Ha pasado un tiempo desde esas líneas y ni siquiera ahora estoy seguro de saber continuarlas. Recuerdo por dónde iba, poco más. Lo intentaré. Nunca tuve mesura y nunca la quise. Cuando me roza el deseo, me lanzo como un muñeco de pruebas de coches. Adoro el sabor del muro entre mis dientes. Será eso. Vivir en el choque, un instante de liberación y destrucción. No necesito más. Creo que no sé sentir a medias y me da pereza que me digan (sabiamente) que debería hacerlo. La tibieza y el cinturón para los muertos, prefiero el íntimo baile entre poder tener todo y desaparecer.
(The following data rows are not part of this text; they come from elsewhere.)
(* ===== verification/RollHealth.v ===== *)
(** * Detecting a stuck roll

    src/internal/controlplane/roll_health.go: the monitor that alerts when a
    rolling replacement stops making progress (workers on an old version, or
    creation in backoff, for longer than a deadline). Times are in nanoseconds;
    an alert is known by its deduplication key and the time its condition began. *)

From stdpp Require Import sorting.
From S2P Require Import Prelude GoFloat Scaler.
#[local] Open Scope Z_scope.

Module RollHealth.

Record monitor := { deadline : Z; grace : Z; firstSeen : gmap string Z; lastSeen : gmap string Z }.

Definition newRollHealthMonitor (dl cg : Z) : monitor :=
  {| deadline := if dl <=? 0 then 90 * Scaler.minute else dl; grace := if cg <=? 0 then 3 * Scaler.minute else cg;
     firstSeen := ∅; lastSeen := ∅ |}.

Record rollFleetSnapshot := {
  region : string; targetVersion : string; workers : list Scaler.WorkerInfo; backoffActive : bool
}.

Definition staleWorkers (s : rollFleetSnapshot) : list Scaler.WorkerInfo :=
  if String.eqb (targetVersion s) "" then []
  else List.filter (fun w => negb (String.eqb (Scaler.WorkerVersion w) "") &&
                             negb (String.eqb (Scaler.WorkerVersion w) (targetVersion s))) (workers s).

(** The condition's start, and whether it has lasted past the deadline. *)
Definition track (m : monitor) (key : string) (now : Z) : monitor * (Z * bool) :=
  let first := default now (firstSeen m !! key) in
  ({| deadline := deadline m; grace := grace m; firstSeen := <[key := first]> (firstSeen m);
      lastSeen := <[key := now]> (lastSeen m) |}, (first, deadline m <=? now - first)).

Definition reset (m : monitor) (key : string) (now : Z) : monitor :=
  match lastSeen m !! key with
  | None => m
  | Some last =>
      if grace m <=? now - last
      then {| deadline := deadline m; grace := grace m; firstSeen := delete key (firstSeen m);
              lastSeen := delete key (lastSeen m) |}
      else m
  end.

Record alert := { dedupKey : string; since : Z }.

(** One condition of a tick. *)
Definition check (m : monitor) (key : string) (now : Z) (holds : bool) : monitor * list alert :=
  if holds then
    let '(m, (first, firing)) := track m key now in
    (m, if firing then [{| dedupKey := key; since := first |}] else [])
  else (reset m key now, []).

Definition skewKey (r : string) : string := "roll_skew:" ++ r.
Definition backoffKey (r : string) : string := "roll_backoff:" ++ r.
Definition skewed (s : rollFleetSnapshot) : bool := match staleWorkers s with [] => false | _ => true end.

Definition observe (m : monitor) (now : Z) (s : rollFleetSnapshot) : monitor * list alert :=
  let '(m, a1) := check m (skewKey (region s)) now (skewed s) in
  let '(m, a2) := check m (backoffKey (region s)) now (backoffActive s) in
  (m, a1 ++ a2).

(** ** Facts *)

(** What a condition's key says after a sequence of ticks of one region, newest
    first, by the observations alone: the start of the current episode and the
    last time it held. An episode ends at a tick that finds the condition false
    when it last held at least [g] before. *)
Fixpoint episode (g : Z) (h : list (Z * bool)) : option (Z * Z) :=
  match h with
  | [] => None
  | (now, true) :: h => match episode g h with Some (first, _) => Some (first, now) | None => Some (now, now) end
  | (now, false) :: h =>
      match episode g h with Some (first, last) => if g <=? now - last then None else Some (first, last) | None => None end
  end.

(** A monitor agrees with an episode on [key]. *)
Definition agrees (m : monitor) (key : string) (e : option (Z * Z)) : Prop :=
  firstSeen m !! key = option_map fst e /\ lastSeen m !! key = option_map snd e.

Lemma check_agrees m key now b h :
  agrees m key (episode (grace m) h) ->
  agrees (fst (check m key now b)) key (episode (grace m) ((now, b) :: h)) /\
  grace (fst (check m key now b)) = grace m /\ deadline (fst (check m key now b)) = deadline m /\
  snd (check m key now b) =
    match episode (grace m) ((now, b) :: h) with
    | Some (first, _) => if b && (deadline m <=? now - first) then [{| dedupKey := key; since := first |}] else []
    | None => []
    end.
Proof.
  intros [Hf Hl]. unfold agrees, check. destruct b; cbn [episode].
  - unfold track. cbn [fst snd firstSeen lastSeen grace deadline]. rewrite Hf.
    destruct (episode (grace m) h) as [[f l]|]; cbn; rewrite !lookup_insert_eq; done.
  - unfold reset. rewrite Hl. destruct (episode (grace m) h) as [[f l]|]; cbn [option_map fst snd] in *; [|done].
    destruct (grace m <=? now - l); cbn; [by rewrite !lookup_delete_eq|done].
Qed.

Lemma check_other m key now b key' :
  key <> key' -> firstSeen (fst (check m key now b)) !! key' = firstSeen m !! key' /\ lastSeen (fst (check m key now b)) !! key' = lastSeen m !! key'.
Proof.
  intros Hne. unfold check. destruct b; [cbn; by rewrite !lookup_insert_ne|]. unfold reset. destruct (lastSeen m !! key); [|done].
  destruct (grace m <=? now - z); [cbn; by rewrite !lookup_delete_ne|done].
Qed.

Lemma keys_differ r r' : skewKey r <> backoffKey r'.
Proof. discriminate. Qed.

(** A condition that held at [t0] and at least once in every window of [g] since
    is an episode that began no later than [t0]. [h] is newest first. *)
Lemma episode_lasts g h t0 :
  (forall now b h1 h2, h = h1 ++ (now, b) :: h2 -> b = false -> t0 <= now -> exists t, In (t, true) h2 /\ now - t < g) ->
  StronglySorted (fun x y => fst y <= fst x) h -> In (t0, true) h ->
  exists first last, episode g h = Some (first, last) /\ first <= t0 <= last /\ (forall t, In (t, true) h -> t <= last).
Proof.
  induction h as [|[now b] h IH]; intros Hgap Hsort Hin; [done|]. apply StronglySorted_inv in Hsort as [Hsort Hle].
  assert (forall t c, In (t, c) h -> t <= now) as Hbelow.
  { intros t c Ht. rewrite Forall_forall in Hle. apply (Hle (t, c)). by apply list_elem_of_In. }
  assert (forall now' b' h1 h2, h = h1 ++ (now', b') :: h2 -> b' = false -> t0 <= now' -> exists t, In (t, true) h2 /\ now' - t < g) as Hgap'.
  { intros now' b' h1 h2 -> Hb Ht. by apply (Hgap now' b' ((now, b) :: h1) h2). }
  destruct b; cbn [episode].
  - destruct Hin as [Heq|Hin].
    + simplify_eq. destruct (episode g h) as [[f l]|] eqn:E.
      * exists f, t0. split_and!; [done| |lia|].
        -- clear -E Hbelow. revert f l E Hbelow. induction h as [|[n c] h IHh]; intros f l E Hb; [done|]. cbn [episode] in E.
           assert (n <= t0) by (apply (Hb n c); by left). assert (forall t d, In (t, d) h -> t <= t0) as Hb' by (intros t d Ht; apply (Hb t d); by right).
           destruct c; destruct (episode g h) as [[f' l']|] eqn:E'; try (by simplify_eq).
           ++ simplify_eq. by apply (IHh f l').
           ++ case_match; simplify_eq. by apply (IHh f l).
        -- intros t [Heq|Ht]; [by simplify_eq|by apply (Hbelow t true)].
      * exists t0, t0. split_and!; [done|lia|lia|]. intros t [Heq|Ht]; [by simplify_eq|by apply (Hbelow t true)].
    + destruct (IH Hgap' Hsort Hin) as (f & l & -> & Hfl & Hlast). exists f, now. split_and!; [done|lia| |].
      * by apply (Hbelow t0 true).
      * intros t [Heq|Ht]; [by simplify_eq|by apply (Hbelow t true)].
  - destruct Hin as [|Hin]; [by simplify_eq|]. destruct (IH Hgap' Hsort Hin) as (f & l & -> & Hfl & Hlast).
    destruct (Hgap now false [] h eq_refl eq_refl) as (t & Ht & Hlt); [by apply (Hbelow t0 true)|].
    specialize (Hlast t Ht) as Htl. destruct (Z.leb_spec g (now - l)); [lia|]. exists f, l. split_and!; [done|lia|lia|].
    intros t' [Heq|Ht']; [by simplify_eq|auto].
Qed.

Lemma episode_start g h f l : episode g h = Some (f, l) -> In (f, true) h.
Proof.
  revert f l. induction h as [|[n c] h IH]; intros f l; cbn [episode]; [done|].
  destruct c; destruct (episode g h) as [[f' l']|] eqn:E; intros H; simplify_eq; [right; by eapply IH|by left|].
  case_match; simplify_eq. right. by eapply IH.
Qed.

(** The observations of the skew of a region, newest first. *)
Definition skews (h : list (Z * rollFleetSnapshot)) : list (Z * bool) := map (fun x => (fst x, skewed (snd x))) h.

Definition after (m : monitor) (h : list (Z * rollFleetSnapshot)) : monitor :=
  fold_left (fun m x => fst (observe m (fst x) (snd x))) (rev h) m.

Lemma observe_fst m now s :
  fst (observe m now s) = fst (check (fst (check m (skewKey (region s)) now (skewed s))) (backoffKey (region s)) now (backoffActive s)).
Proof. unfold observe. by do 2 destruct (check _ _ _ _). Qed.

Lemma after_agrees m r h :
  firstSeen m = ∅ -> lastSeen m = ∅ -> Forall (fun x => region (snd x) = r) h ->
  agrees (after m h) (skewKey r) (episode (grace m) (skews h)) /\ grace (after m h) = grace m /\ deadline (after m h) = deadline m.
Proof.
  intros Hf Hl. induction h as [|[now s] h IH]; intros Hr; [unfold after, agrees; cbn; by rewrite Hf, Hl|].
  inversion Hr as [|? ? Hrs Hrh]; subst. destruct (IH Hrh) as (Ha & Hg & Hd). unfold after. cbn [rev skews map fst snd] in *.
  rewrite fold_left_app. fold (after m h). cbn [fold_left fst snd]. rewrite observe_fst.
  destruct (check_agrees (after m h) (skewKey (region s)) now (skewed s) (skews h)) as (Ha' & Hg' & Hd' & _); [by rewrite Hg|].
  set (m1 := fst (check (after m h) (skewKey (region s)) now (skewed s))) in *.
  destruct (check_other m1 (backoffKey (region s)) now (backoffActive s) (skewKey (region s))) as [H1 H2]; [by apply not_eq_sym, keys_differ|].
  unfold agrees in *. rewrite H1, H2. rewrite Hg in Ha'. split; [exact Ha'|].
  assert (forall m k b, grace (fst (check m k now b)) = grace m /\ deadline (fst (check m k now b)) = deadline m) as Hcfg.
  { intros m0 k b. unfold check, track, reset. destruct b; [done|]. repeat case_goal; done. }
  destruct (Hcfg m1 (backoffKey (region s)) (backoffActive s)) as [-> ->]. by rewrite Hg', Hd'.
Qed.

(** The stuck-roll monitor, over any sequence of ticks of a region in the
    order of time (given newest first). Liveness: if some worker has been on an
    old version since [t0], never unseen for as long as the grace period, then a
    tick that still sees one when the deadline has passed raises the alert.
    Safety: every alert names as its start a tick that did see one, at least the
    deadline before. *)
Theorem roll_stuck_alert dl cg r now s h t0 :
  let m := newRollHealthMonitor dl cg in
  Forall (fun x => region (snd x) = r) ((now, s) :: h) -> StronglySorted (fun x y => fst y <= fst x) ((now, s) :: h) ->
  let alerts := List.filter (fun a => String.eqb (dedupKey a) (skewKey r)) (snd (observe (after m h) now s)) in
  (skewed s = true -> In (t0, true) (skews ((now, s) :: h)) -> deadline m <= now - t0 ->
   (forall t b h1 h2, skews ((now, s) :: h) = h1 ++ (t, b) :: h2 -> b = false -> t0 <= t -> exists t', In (t', true) h2 /\ t - t' < grace m) ->
   exists first, alerts = [{| dedupKey := skewKey r; since := first |}] /\ first <= t0) /\
  (forall a, In a alerts -> In (since a, true) (skews ((now, s) :: h)) /\ deadline m <= now - since a /\ skewed s = true).
Proof.
  intros m Hr Hs alerts. inversion Hr as [|? ? Hrs Hrh]; subst. cbn [snd] in *.
  destruct (after_agrees m (region s) h eq_refl eq_refl Hrh) as (Ha & Hg & Hd).
  destruct (check_agrees (after m h) (skewKey (region s)) now (skewed s) (skews h)) as (_ & _ & _ & Hal); [by rewrite Hg|].
  rewrite Hg, Hd in Hal. change ((now, skewed s) :: skews h) with (skews ((now, s) :: h)) in Hal.
  assert (alerts = snd (check (after m h) (skewKey (region s)) now (skewed s))) as ->.
  { unfold alerts, observe. destruct (check (after m h) _ _ _) as [m1 a1] eqn:E1, (check m1 _ _ _) as [m2 a2] eqn:E2. cbn [snd] in *.
    rewrite List.filter_app.
    assert (List.filter (fun a => String.eqb (dedupKey a) (skewKey (region s))) a1 = a1) as ->.
    { rewrite Hal. destruct (episode (grace m) (skews ((now, s) :: h))) as [[f l]|]; [|done].
      destruct (skewed s && (deadline m <=? now - f)); [cbn [List.filter dedupKey]; by rewrite String.eqb_refl|done]. }
    assert (List.filter (fun a => String.eqb (dedupKey a) (skewKey (region s))) a2 = []) as ->; [|apply app_nil_r].
    unfold check in E2. destruct (backoffActive s); [|by injection E2 as _ <-]. unfold track in E2. injection E2 as _ <-.
    destruct (_ <=? _); [|done]. cbn [List.filter dedupKey]. by rewrite (proj2 (String.eqb_neq _ _) (not_eq_sym (keys_differ _ _))). }
  rewrite Hal. split.
  - intros Hsk Hin Hdl Hgap. destruct (episode_lasts (grace m) (skews ((now, s) :: h)) t0 Hgap) as (f & l & -> & Hfl & _); [|done|].
    + clear -Hs. induction Hs as [|x l Hl IH Hx]; [constructor|]. cbn [skews map]. constructor; [exact IH|].
      rewrite List.Forall_forall in Hx |- *. intros y Hy. apply in_map_iff in Hy as (z & <- & Hz). cbn. by apply Hx.
    + exists f. rewrite Hsk, (proj2 (Z.leb_le _ _)) by lia. split; [done|lia].
  - intros a. destruct (episode (grace m) (skews ((now, s) :: h))) as [[f l]|] eqn:E; [|done].
    destruct (skewed s && (deadline m <=? now - f)) eqn:Eb; [|done]. intros [<-|[]]. cbn [since].
    apply andb_true_iff in Eb as [-> Eb%Z.leb_le]. by apply episode_start in E.
Qed.

Definition old_worker : Scaler.WorkerInfo :=
  {| Scaler.wID := "w"; Scaler.wMachineID := "m"; Scaler.wRegion := "eu"; Scaler.Capacity := 1; Scaler.Current := 0;
     Scaler.CPUPct := GoFloat.f0; Scaler.MemPct := GoFloat.f0; Scaler.DiskPct := GoFloat.f0; Scaler.TotalMemoryMB := 0;
     Scaler.GoldenVersion := ""; Scaler.WorkerVersion := "v1" |}.

Definition snap (ws : list Scaler.WorkerInfo) : rollFleetSnapshot :=
  {| region := "eu"; targetVersion := "v2"; workers := ws; backoffActive := false |}.

(** A deadline of 10 and a grace of 3: seen at 0 and 4, not at 5, seen at 11. *)
Lemma roll_stuck_alert_witness :
  let h := [(5, snap []); (4, snap [old_worker]); (0, snap [old_worker])] in
  exists first, List.filter (fun a => String.eqb (dedupKey a) (skewKey "eu"))
    (snd (observe (after (newRollHealthMonitor 10 3) h) 11 (snap [old_worker]))) = [{| dedupKey := skewKey "eu"; since := first |}] /\ first <= 0.
Proof.
  intros h. destruct (roll_stuck_alert 10 3 "eu" 11 (snap [old_worker]) h 0) as [H _].
  - repeat constructor.
  - unfold h. repeat constructor; cbn; lia.
  - apply H; [reflexivity|cbn; auto 6|cbn; lia|].
    intros t b h1 h2 Heq Hb Ht. destruct h1 as [|x [|y [|z [|u h1]]]]; cbn in Heq; simplify_eq; cbn; try (exists 4; split; [auto|lia]).
    by destruct h1.
Defined.

End RollHealth.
En este cortejo del dolor existen distancias que van más allá del espacio. Dentro de la Teoría del Desquicie1 se establece, en cada relación, una distancia total que depende del lugar, el tiempo y el lenguaje. Un espacio no-euclidiano, retorcido y habitado por dos. En él, se van creando lugares intencionales, fuera de plano, que con suerte llevarán a algún lado y reducirán esta brecha. Llevo toda una vida atrapado en estos espacios, sin poder volver atrás porque no hay un atrás. Pero lo que más me atormenta es el lenguaje.
El lenguaje es una navaja mariposa que corta la distancia o abre brechas en ella. Nos permite revelar la profundidad del alma, sus certezas más viscerales y sus dudas más asfixiantes, pero nunca plenamente. Un retrato, harto incompleto, de la propia tensión emocional. Me atormenta, me cala y me atraviesa. A veces me hago un corte y me quedo mirando. Pienso si no seré digno de blandir tal poder. Cada movimiento en falso duele, cicatriza y traba la ejecución de los siguientes trucos. Me cuesta no hablar y dejar que el tiempo corra. Entonces, tropiezan mis pensamientos al salir y todo lo que creo entender se desvanece cuando le pongo palabras.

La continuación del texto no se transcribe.